— DATA —
"""

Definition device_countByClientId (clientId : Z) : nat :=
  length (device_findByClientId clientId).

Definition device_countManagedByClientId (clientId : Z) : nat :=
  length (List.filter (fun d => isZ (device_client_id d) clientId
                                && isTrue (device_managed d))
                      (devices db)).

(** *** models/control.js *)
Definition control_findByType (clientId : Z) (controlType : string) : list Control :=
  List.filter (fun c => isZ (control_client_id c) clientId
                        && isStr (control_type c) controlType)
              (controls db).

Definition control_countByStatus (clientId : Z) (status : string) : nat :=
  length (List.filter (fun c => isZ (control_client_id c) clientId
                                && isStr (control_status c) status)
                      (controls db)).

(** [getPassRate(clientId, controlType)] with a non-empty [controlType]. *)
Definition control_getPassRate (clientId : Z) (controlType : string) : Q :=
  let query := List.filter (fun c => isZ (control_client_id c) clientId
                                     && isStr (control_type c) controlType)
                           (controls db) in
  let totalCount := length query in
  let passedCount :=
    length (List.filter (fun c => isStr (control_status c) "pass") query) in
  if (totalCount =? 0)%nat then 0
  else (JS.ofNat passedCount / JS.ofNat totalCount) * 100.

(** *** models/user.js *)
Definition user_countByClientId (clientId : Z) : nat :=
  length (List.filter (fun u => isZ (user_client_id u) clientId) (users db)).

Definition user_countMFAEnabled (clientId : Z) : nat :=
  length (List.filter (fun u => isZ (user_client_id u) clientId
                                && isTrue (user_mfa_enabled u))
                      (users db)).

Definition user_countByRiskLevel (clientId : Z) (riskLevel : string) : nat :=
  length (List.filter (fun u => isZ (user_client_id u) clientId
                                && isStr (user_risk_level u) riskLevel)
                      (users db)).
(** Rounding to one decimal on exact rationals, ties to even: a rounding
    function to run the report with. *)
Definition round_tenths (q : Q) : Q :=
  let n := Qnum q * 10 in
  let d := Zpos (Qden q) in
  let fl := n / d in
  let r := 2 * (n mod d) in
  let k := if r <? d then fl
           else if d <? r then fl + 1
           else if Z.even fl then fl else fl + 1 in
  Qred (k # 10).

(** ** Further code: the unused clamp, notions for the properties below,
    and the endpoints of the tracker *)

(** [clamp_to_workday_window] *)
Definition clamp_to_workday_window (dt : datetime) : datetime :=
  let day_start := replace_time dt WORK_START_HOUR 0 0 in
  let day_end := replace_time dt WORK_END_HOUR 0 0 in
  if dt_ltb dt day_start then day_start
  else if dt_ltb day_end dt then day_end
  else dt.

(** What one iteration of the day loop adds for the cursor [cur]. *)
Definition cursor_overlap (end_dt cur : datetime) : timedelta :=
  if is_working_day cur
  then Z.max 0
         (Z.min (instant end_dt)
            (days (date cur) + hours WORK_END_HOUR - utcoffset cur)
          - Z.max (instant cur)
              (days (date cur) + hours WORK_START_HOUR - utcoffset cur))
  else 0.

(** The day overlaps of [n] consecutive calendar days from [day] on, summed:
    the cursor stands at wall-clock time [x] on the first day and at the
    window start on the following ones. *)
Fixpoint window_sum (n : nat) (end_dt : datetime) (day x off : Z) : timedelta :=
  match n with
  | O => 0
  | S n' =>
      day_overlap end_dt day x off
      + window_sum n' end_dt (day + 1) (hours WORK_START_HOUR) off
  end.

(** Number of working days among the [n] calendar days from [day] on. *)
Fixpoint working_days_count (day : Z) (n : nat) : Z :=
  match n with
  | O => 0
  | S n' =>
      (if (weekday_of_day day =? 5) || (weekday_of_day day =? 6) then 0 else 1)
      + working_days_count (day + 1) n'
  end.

"""

Return, exactly and without additions, the lines that run from the one containing "let d := Zpos (Qden q) in" to the end of the material above.

  let d := Zpos (Qden q) in
  let fl := n / d in
  let r := 2 * (n mod d) in
  let k := if r <? d then fl
           else if d <? r then fl + 1
           else if Z.even fl then fl else fl + 1 in
  Qred (k # 10).

(** ** Further code: the unused clamp, notions for the properties below,
    and the endpoints of the tracker *)

(** [clamp_to_workday_window] *)
Definition clamp_to_workday_window (dt : datetime) : datetime :=
  let day_start := replace_time dt WORK_START_HOUR 0 0 in
  let day_end := replace_time dt WORK_END_HOUR 0 0 in
  if dt_ltb dt day_start then day_start
  else if dt_ltb day_end dt then day_end
  else dt.

(** What one iteration of the day loop adds for the cursor [cur]. *)
Definition cursor_overlap (end_dt cur : datetime) : timedelta :=
  if is_working_day cur
  then Z.max 0
         (Z.min (instant end_dt)
            (days (date cur) + hours WORK_END_HOUR - utcoffset cur)
          - Z.max (instant cur)
              (days (date cur) + hours WORK_START_HOUR - utcoffset cur))
  else 0.

(** The day overlaps of [n] consecutive calendar days from [day] on, summed:
    the cursor stands at wall-clock time [x] on the first day and at the
    window start on the following ones. *)
Fixpoint window_sum (n : nat) (end_dt : datetime) (day x off : Z) : timedelta :=
  match n with
  | O => 0
  | S n' =>
      day_overlap end_dt day x off
      + window_sum n' end_dt (day + 1) (hours WORK_START_HOUR) off
  end.

(** Number of working days among the [n] calendar days from [day] on. *)
Fixpoint working_days_count (day : Z) (n : nat) : Z :=
  match n with
  | O => 0
  | S n' =>
      (if (weekday_of_day day =? 5) || (weekday_of_day day =? 6) then 0 else 1)
      + working_days_count (day + 1) n'
  end.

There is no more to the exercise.